RAE Systems Reports First Quarter 2006 Results

May 10, 2006
Company reaffirms revenue guidance of $68 to $73 million for full year 2006

SAN JOSE, Calif. - May 9, 2006--RAE Systems Inc. (AMEX:RAE), a leading global developer and manufacturer of rapidly-deployable, multi-sensor chemical and radiation detection monitors and networks for homeland security and industrial applications, today reported results for the first quarter of 2006.

For the first quarter of 2006, RAE Systems reported revenue of $12.4 million as compared to revenue of $12.2 million for the same quarter in 2005. The growth in revenue reflects increased sales in both Europe and Asia, which were largely offset by a slow-down in U.S. Government orders. Europe and Asia grew at a combined rate of approximately 23 percent over the first quarter of 2005. Sales in the Americas declined by approximately 12 percent compared to the first quarter of 2005. Gross margin for the first quarter of 2006 was 54 percent as compared to 59 percent for the first quarter of 2005. The decrease was primarily attributable to a shift in sales in the Americas towards lower-margin portable products as well as from increased sales of lower-margin installation and distributor products in Asia. Net loss for the first quarter of 2006 was $896,000 or $0.02 per share compared to net income of $94,000 or $0.00 per share for the first quarter of 2005. The Company also received a one-time benefit of $139,000 in the first quarter of 2006 from a change in accounting principle in moving, as required, from Financial Accounting Standard 123 to 123R "Share-Based Payment."

The Company ended the first quarter of 2006 with $28.3 million of cash and investments and $1.6 million of debt. That compares to $29.5 million of cash and investments and $1.6 million of debt as of December 31, 2005.
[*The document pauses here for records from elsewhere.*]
(** Mutation of the object stored under [k] through a reference to it. *)
Fixpoint dict_update (k : str) (f : V -> V) (d : dict) : dict :=
  match d with
  | [] => []
  | (k', v) :: d' =>
      if str_eq_dec k k' then (k', f v) :: d' else (k', v) :: dict_update k f d'
  end.

(** [del d[k]] on a dictionary that holds [k]; a well-formed dictionary
    holds it once. *)
Fixpoint dict_del (k : str) (d : dict) : dict :=
  match d with
  | [] => []
  | (k', v) :: d' =>
      if str_eq_dec k k' then dict_del k d' else (k', v) :: dict_del k d'
  end.

(** [list(d.keys())], [list(d.values())] *)
Definition dict_keys (d : dict) : list str := map fst d.
Definition dict_values (d : dict) : list V := map snd d.

Definition dict_wf (d : dict) : Prop := NoDup (dict_keys d).
End Dict.

Arguments dict V : clear implicits.

(* ================================================================= *)
(** ** Values carried by result payloads

    The methods return [Dict[str, Any]]; the values that occur are the JSON
    ones. *)

#[local] Set Warnings "-register-all".

Inductive PyVal : Type :=
| VNone
| VBool (b : bool)
| VInt (z : Z)
| VFloat (q : Q)
| VStr (s : str)
| VList (l : list PyVal)
| VDict (d : list (str * PyVal)).

Definition Payload := dict PyVal.

(** Truthiness, as tested by [if v:] and by a comprehension's filter. *)
Definition truthy (v : PyVal) : bool :=
  match v with
  | VNone => false
  | VBool b => b
  | VInt z => negb (z =? 0)
  | VFloat q => negb (Qeq_bool q 0)
  | VStr s => str_truthy s
  | VList l => match l with [] => false | _ => true end
  | VDict d => match d with [] => false | _ => true end
  end.

(** [r.get(k)]: [None] when the key is missing. *)
Definition payload_get (k : str) (r : Payload) : PyVal :=
  match dict_get k r with Some v => v | None => VNone end.

(** An optional string as a value: [None] or the string. *)
Definition val_of_opt_str (o : option str) : PyVal :=
  match o with None => VNone | Some s => VStr s end.

(* ================================================================= *)
(** ** Exceptions *)

Inductive PyExc : Type :=
| TimeoutExpired (cmd : str)     (* subprocess.TimeoutExpired *)
| TypeError (msg : str)
| KeyError (key : str)
| OtherException (msg : str).    (* any other subclass of Exception *)

(** [str(e)]; for [KeyError] the key is shown between quotes, as [repr]
    does for a key without quotes or escapes. *)
Definition exc_str (e : PyExc) : str :=
  match e with
  | TimeoutExpired cmd =>
      py "Command '" ++ cmd ++ py "' timed out after 30 seconds"
  | TypeError msg => msg
  | KeyError key => py "'" ++ key ++ py "'"
  | OtherException msg => msg
  end.

Inductive Outcome (A : Type) : Type :=
| Return (a : A)
| Raise (e : PyExc).
Arguments Return {A} a.
Arguments Raise {A} e.

(* ================================================================= *)
(** ** Data model *)

Inductive SessionStatus : Type := ACTIVE | TERMINATED.
Lemma X5_space_small_count_no_access_witness :
  Raw 1 ≠ NULL
  ∧ INT_MIN < 1 ≤ 1 ∧ 1 ≠ 0 ∧ (0 < 1)%nat
  ∧ ZeroesToBeginningSpaceOptimized 1 (Raw 1) 1 (one_array test_array)
    = Ok 0 (one_array test_array).
Proof.
  split; [done|]. split; [by vm_compute|]. split; [done|]. split; [lia|].
  apply (proj1 (X5_space_small_count_no_access 1 (one_array test_array)
                  (Raw 1) 1 ltac:(done))); [by vm_compute|done|lia].
Defined.

(** ** An array object longer than the count *)

Lemma simulates_ret {A} R (a : A) : simulates R (mret a) (mret a).
Proof. intros s1 s2 r s1' HR [= <- <-]. by exists s2. Qed.

Lemma simulates_bind {A B} R (m1 m2 : M A) (k1 k2 : A → M B) :
  simulates R m1 m2 → (∀ a, simulates R (k1 a) (k2 a)) →
  simulates R (m1 ≫= k1) (m2 ≫= k2).
Proof.
  intros Hm Hk s1 s2 r s1' HR H1.
  apply bind_Ok_inv in H1 as (x & t1 & Hm1 & Hk1).
  destruct (Hm _ _ _ _ HR Hm1) as (t2 & Hm2 & HR').
  destruct (Hk _ _ _ _ _ HR' Hk1) as (s2' & Hk2 & HR'').
  exists s2'. split; [|done]. by erewrite bind_run by exact Hm2.
Qed.

Lemma simulates_while {L} R (c1 c2 : L → M bool) (b1 b2 : L → M L) :
  (∀ l, simulates R (c1 l) (c2 l)) → (∀ l, simulates R (b1 l) (b2 l)) →
  ∀ fuel l, simulates R (while fuel c1 b1 l) (while fuel c2 b2 l).
Proof.
  intros Hc Hb. induction fuel as [|fuel IH]; intros l; [by intros ?????|].
  cbn [while]. apply simulates_bind; [apply Hc|].
  intros [|]; [|apply simulates_ret].
  apply simulates_bind; [apply Hb|]. intros l'. apply IH.
Qed.

Section extends.
Variables (b : positive) (t : list Z).

Lemma extends_same_mem s1 s2 s1' s2' :
  extends b t s1 s2 → mem s1' = mem s1 → mem s2' = mem s2 →
  next_block s1' = next_block s1 → next_block s2' = next_block s2 →
  extends b t s1' s2'.
Proof.
  intros (Hnb & Hlt & Hoth & Hl) E1 E2 N1 N2. unfold extends.
  by rewrite E1, E2, N1, N2.
Qed.

Lemma simulates_int_sub x y :
  simulates (extends b t) (int_sub x y) (int_sub x y).
Proof.
  unfold int_sub. destruct (in_int (x - y)); [apply simulates_ret|].
  by intros ?????.
Qed.

Lemma simulates_int_add x y :
  simulates (extends b t) (int_add x y) (int_add x y).
Proof.
  unfold int_add. destruct (in_int (x + y)); [apply simulates_ret|].
  by intros ?????.
Qed.

Lemma simulates_tick : simulates (extends b t) tick tick.
Proof.
  intros s1 s2 r s1' HR [= <- <-]. eexists. split; [reflexivity|].
  by eapply extends_same_mem.
Qed.

Lemma simulates_decr x : simulates (extends b t) (decr x) (decr x).
Proof.
  apply simulates_bind; [apply simulates_tick|].
  intros _. apply simulates_int_sub.
Qed.

Lemma simulates_incr x : simulates (extends b t) (incr x) (incr x).
Proof.
  apply simulates_bind; [apply simulates_tick|].
  intros _. apply simulates_int_add.
Qed.

(** A load that is in bounds in the shorter array reads the same value
    in the longer one. *)
Lemma simulates_load p i : simulates (extends b t) (load p i) (load p i).
Proof.
  intros s1 s2 r s1' HR H1. pose proof HR as (Hnb & Hlt & Hoth & l & Hl1 & Hl2).
  unfold load in *. destruct p as [|c]; [done|].
  destruct (decide (c = b)) as [->|Hc].
  - rewrite Hl1 in H1. rewrite Hl2.
    destruct (0 <=? i); [|done].
    destruct (l !! Z.to_nat i) as [v|] eqn:Hv; [|done].
    injection H1 as <- <-.
    rewrite (lookup_app_l_Some _ _ _ _ Hv).
    eexists. split; [reflexivity|]. by eapply extends_same_mem.
  - rewrite <- (Hoth c Hc). destruct (mem s1 !! c) as [lc|]; [|done].
    destruct (0 <=? i); [|done].
    destruct (lc !! Z.to_nat i) as [v|]; [|done].
    injection H1 as <- <-.
    eexists. split; [reflexivity|]. by eapply extends_same_mem.
Qed.

(** A store that is in bounds in the shorter array leaves the extra cells
    of the longer one alone. *)
Lemma simulates_store p i v :
  simulates (extends b t) (store p i v) (store p i v).
Proof.
  intros s1 s2 r s1' HR H1. pose proof HR as (Hnb & Hlt & Hoth & l & Hl1 & Hl2).
  unfold store in *. destruct p as [|c]; [done|].
  destruct (decide (c = b)) as [->|Hc].
  - rewrite Hl1 in H1. rewrite Hl2.
    destruct (Z.leb_spec 0 i); [|done].
    destruct (Z.ltb_spec i (Z.of_nat (length l))); [|done].
    injection H1 as <- <-.
    destruct (Z.ltb_spec i (Z.of_nat (length (l ++ t))));
      [|rewrite length_app in *; lia].
    eexists. split; [reflexivity|]. simpl.
    split; [done|]. split; [done|]. split.
    + intros c Hc. simpl. rewrite !lookup_insert_ne by congruence. by apply Hoth.
    + exists (<[Z.to_nat i := v]> l). simpl. rewrite !lookup_insert_eq.
      split; [done|]. by rewrite insert_app_l by lia.
  - rewrite <- (Hoth c Hc). destruct (mem s1 !! c) as [lc|]; [|done].
    destruct ((0 <=? i) && (i <? Z.of_nat (length lc))); [|done].
    injection H1 as <- <-.
    eexists. split; [reflexivity|]. simpl.
    split; [done|]. split; [done|]. split.
    + intros d Hd. simpl. destruct (decide (c = d)) as [->|].
      * by rewrite !lookup_insert_eq.
      * rewrite !lookup_insert_ne by done. by apply Hoth.
    + exists l. simpl. by rewrite !lookup_insert_ne.
Qed.
(** The invariant an [IntervalSet] documents for its list: sorted by
    [comes_before], members pairwise neither overlapping nor adjacent, no
    member empty. *)
Fixpoint sorted_by {A} (lt : A -> A -> bool) (l : list A) : bool :=
  match l with
  | [] => true
  | x :: rest => forallb (lt x) rest && sorted_by lt rest
  end.

Definition apart `{SupportsRichComparison} (a b : Interval) : bool :=
  match overlaps a b, adjacent_to a b with
  | Ok false, Ok false => true
  | _, _ => false
  end.

Fixpoint pairwise {A} (p : A -> A -> bool) (l : list A) : bool :=
  match l with
  | [] => true
  | x :: rest => forallb (p x) rest && pairwise p rest
  end.

Definition canonical `{SupportsRichComparison} (l : list Interval) : bool :=
  sorted_by comes_before l && pairwise apart l && forallb nonzero l.

(** An interval both of whose bounds are values of the domain. *)
Definition bounded `{SupportsRichComparison} (i : Interval) : bool :=
  match lower_bound i, upper_bound i with
  | Value _, Value _ => true
  | _, _ => false
  end.

(** The consumer's order is transitive. *)
Definition transitive_order `{SupportsRichComparison} : Prop :=
  forall x y z : carrier,
    carrier_lt x y = true -> carrier_lt y z = true -> carrier_lt x z = true.

(** Two values of the domain are equal, or one is below the other; the
    three comparisons the code makes answer accordingly. *)
Inductive compared `{SupportsRichComparison} (x y : carrier) : Prop :=
| compared_eq :
    x = y -> carrier_eq x y = true -> carrier_eq y x = true ->
    carrier_lt x y = false -> carrier_lt y x = false -> compared x y
| compared_lt :
    carrier_eq x y = false -> carrier_eq y x = false ->
    carrier_lt x y = true -> carrier_lt y x = false -> compared x y
| compared_gt :
    carrier_eq x y = false -> carrier_eq y x = false ->
    carrier_lt x y = false -> carrier_lt y x = true -> compared x y.

(** The answers of [overlaps] and of [adjacent_to] when [self] is the one
    that comes first. *)
Definition overlaps_in_order `{SupportsRichComparison} (self other : Interval) : bool :=
  if py_lt (lower_bound other) (upper_bound self) then true
  else if py_eq (lower_bound other) (upper_bound self) then
    lower_closed other && upper_closed self
  else false.

Definition adjacent_in_order `{SupportsRichComparison} (self other : Interval) : bool :=
  if py_eq (upper_bound self) (lower_bound other) then
    negb (eqb (upper_closed self) (lower_closed other))
  else false.

(** What [self <= other] computes from the two stored lists. *)
Definition each_contained `{SupportsRichComparison} (xs ys : list Interval) : bool :=
  forallb (fun i => existsb (fun r => contains_interval r i) ys) xs.

(** ** Theory *)

Section Theory.
Context {D : SupportsRichComparison}.

(** *** Exceptions of the pure operations *)

Definition no_KeyError {A} (r : result A) : Prop :=
  match r with
  | Raise KeyError => False
  | _ => True
  end.

Ltac split_ifs :=
  repeat (match goal with |- context [if ?b then _ else _] => destruct b end).

Lemma no_KeyError_Ok {A} (a : A) : no_KeyError (Ok a).
Proof. exact I. Qed.

Lemma no_KeyError_rbind {A B} (r : result A) (k : A -> result B) :
  no_KeyError r -> (forall a, no_KeyError (k a)) -> no_KeyError (rbind r k).
Proof.
  intros Hr Hk. destruct r as [a|e]; simpl; [apply Hk | exact Hr].
Qed.

Lemma init_no_KeyError l u c lc uc : no_KeyError (init l u c lc uc).
Proof.
  unfold init, no_KeyError.
  split_ifs; exact I.
Qed.

Lemma new_Interval_raises l u c lc uc :
  new_Interval l u c lc uc = Raise abstract_class_error.
Proof. reflexivity. Qed.

Lemma new_Interval_no_KeyError l u c lc uc : no_KeyError (new_Interval l u c lc uc).
Proof. exact I. Qed.

Lemma overlaps_at_no_KeyError n a b : no_KeyError (overlaps_at n a b).
Proof.
  revert a b. induction n as [|n IH]; intros a b; simpl; [exact I|].
  split_ifs; try exact I.
  apply IH.
Qed.

Lemma adjacent_to_at_no_KeyError n a b : no_KeyError (adjacent_to_at n a b).
Proof.
  revert a b. induction n as [|n IH]; intros a b; simpl; [exact I|].
  split_ifs; try exact I.
  apply IH.
Qed.

Lemma or_else_no_KeyError (a b : result bool) :
  no_KeyError a -> no_KeyError b -> no_KeyError (or_else a b).
Proof.
  intros Ha Hb. unfold or_else. apply no_KeyError_rbind; [exact Ha|].
  intros [|]; [exact I | exact Hb].
Qed.
(** * WestBetPro: rule matching, confidence, grading and validation

    A shallow embedding of the analytical core of the backend
    ([engine.py], [golden_rules.py], [api_football.py], [track_results.py],
    [learning_engine.py], [sandbox_evaluator.py], with the odds columns of
    [excel_parser.py] and the polling of [live_score_updater.py]) together
    with the properties of the specification that concern it and further
    properties of the code.

    Conventions of the embedding:
    - Python [int] is [Z]; Python [float] is an exact number ([Q] where the
      code only adds, multiplies and compares, [R] where it takes a square
      root); rounding of binary floating point is not modelled.
    - Python [str] is a [string] holding the UTF-8 bytes of the text; the
      literals below are the bytes of the literals of the source.
    - A [dict] read as a JSON object is a [gmap]; a [dict] that the code
      iterates over is an association list in the order of its literal.
    - An exception is a value of [result]. *)

From Stdlib Require Import ZArith QArith Qabs Qround List String Ascii Bool Lia.
From Stdlib Require Import Permutation Sorted Reals Lra.
From stdpp Require Import gmap strings pretty.

Import ListNotations.
Local Open Scope string_scope.
Local Open Scope list_scope.
Local Open Scope Z_scope.
(* ===== verification/_CoqProject ===== *)
-Q . S2P
Prelude.v
NetTypes.v
IpAddr.v
Chain.v
Memp.v
Pbuf.v
Heap.v
PbufData.v
PbufRef.v
PbufRope.v
Chksum.v
Net.v
Phy.v
EmacTx.v
EmacRx.v
EmacRxOk.v
EmacRxRun.v
EmacRxBuf.v
Timers.v
DhcpOpt.v
Etharp.v
Netif.v
Lwiplib.v
Udp.v
Ip.v
UdpSend.v
Dhcp.v
DhcpMsg.v
DhcpInv.v
PortInit.v
DhcpLease.v
UdpSource.v
NetManager.v
AliasFilter.v
Icmp.v
Tcp.v
Raw.v
Ping.v
Locator.v
UdpRace.v
Input.v
Wire.v
Text.v
LineEdit.v
Command.v
Terminal.v
Main.v
Program.v
Run.v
"I am pleased that we were able to continue double-digit sales growth in our overseas markets in the first quarter of 2006, in what traditionally is a seasonally slow quarter," said Robert Chen, RAE Systems CEO. "However, I am disappointed that we took a step back in the Americas where we experienced a slow-down in U.S. government orders. We believe our photoionization and wireless products continue to lead the industry and we are confident that we will regain our momentum in the Americas. As a Company, we continue to pursue our goal of providing leading-edge technology to the security and industrial markets and we are continuing to invest in our vision of pervasive sensing. Finally, I would like to reaffirm our full-year revenue guidance of $68 million to $73 million."